Thin-Film Solar Cells

The researchers set out to develop thin-film solar cells that are entirely printable, using ink-based materials and scalable fabrication techniques.

The cells were produced using nanomaterials in the form of printable electronic ink, wherein they coat the solar cell structure using a slot-die coater, which deposits layers of the electronic materials onto a prepared, releasable substrate measuring three microns thick.

An electrode is deposited on the structure using screen printing to complete the solar module. The 15 microns thick printed module is then peeled off the plastic substrate, forming an ultralight solar device.

The MIT team identified fabrics as the optimal solution to find a high-strength substrate that could adhere to the solar cells, as they provide mechanical resilience and flexibility with little added weight.

They found an ideal material — a strong composite fabric that weighed only 13 grams per square meter, commercially known as Dyneema.

The researchers added a layer of UV-curable glue (only a few microns thick), and they adhered the solar modules to sheets of this fabric. This forms an ultra-light and mechanically robust solar structure.

While these cells are far lighter and much more flexible than traditional cells, they also need to be encased in another material to protect them from the environment.

“Encasing these solar cells in heavy glass, as is standard with the traditional silicon solar cells, would minimize the value of the present advancement, so the team is currently developing ultrathin packaging solutions that would only fractionally increase the weight of the present ultralight devices,” the researchers said.

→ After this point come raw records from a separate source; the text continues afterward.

Lemma created_concat V V' u r k l :
  file_created V V' u r k l -> Z.of_nat (length l) = clusters_needed (buffer_size r) -> 0 < buffer_size r ->
  concat (V' <$> l) = load u (buf r) (Z.to_nat (buffer_size r)) ++
    zeros (Z.to_nat (clusters_needed (buffer_size r) * CLUSTER_SIZE - buffer_size r)).
Proof.
  intros Hcr Hlen Hsize. destruct (clusters_needed_bounds _ Hsize) as [Hn1 Hn2].
  destruct (length l) as [|n] eqn:Hl; [lia|].
  replace (V' <$> l) with ((fun j => data_cluster u (buf r) (buffer_size r) (0 + Z.of_nat j)) <$> seq 0 (S n)).
  - rewrite concat_data_clusters by lia. rewrite Z.mul_0_l, Z.add_0_r, Z.sub_0_r.
    do 3 f_equal. lia.
  - apply list_eq_same_length with (n := S n); rewrite ?length_fmap, ?length_seq; try done.
    intros i x y Hi. rewrite !list_lookup_fmap, lookup_seq_lt by done.
    destruct (lookup_lt_is_Some_2 l i ltac:(lia)) as [c Hc]. rewrite Hc. intros [= <-] [= <-].
    by rewrite (created_data _ _ _ _ _ _ Hcr i c Hc).
Qed.

Section RoundTrip.
Context {D : Type} `{DiskSpec D}.
Implicit Types (V : clusters) (s : fs D).

(** The same file asked for again, into the buffer at [ptr]. *)
Definition read_request (r : request) (ptr size : Z) : request :=
  Request ptr (req_name r) (req_ext r) (parent_cluster_number r) size.

(** The created entry is the one a search by name finds. *)
Lemma created_find V V' u r k l :
  file_created V V' u r k l -> 0 <= k < 64 ->
  dir_find (dir V (parent_cluster_number r)) (req_name r) (req_ext r) = None ->
  dir_find (dir V' (parent_cluster_number r)) (req_name r) (req_ext r) = Some k.
Proof.
  intros Hcr Hk Hnone. apply find_up_Some. split; [lia|]. split.
  - rewrite (created_entry _ _ _ _ _ _ Hcr), decide_True by done. by apply bool_decide_eq_true.
  - intros j Hj. rewrite (created_entry _ _ _ _ _ _ Hcr), decide_False by lia.
    apply bool_decide_eq_false. intros [Hn He].
    by apply (dir_find_None _ _ _ j Hnone ltac:(lia) Hn).
Qed.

Currently, the team is working to remove as much of the non-solar-active material as possible while retaining the form factor and performance of these ultralight and flexible solar structures, to accelerate the translation of this technology into the market.

Early this year, researchers from MIT developed a method that uses static electricity to keep solar panels free of dust, removing the need for cleaning with water.

Previously, researchers from the National Renewable Energy Laboratory and the University of Wisconsin, Stout, claimed that glass-walled buildings could be made 40% more energy efficient by adding thermally efficient photovoltaic windows.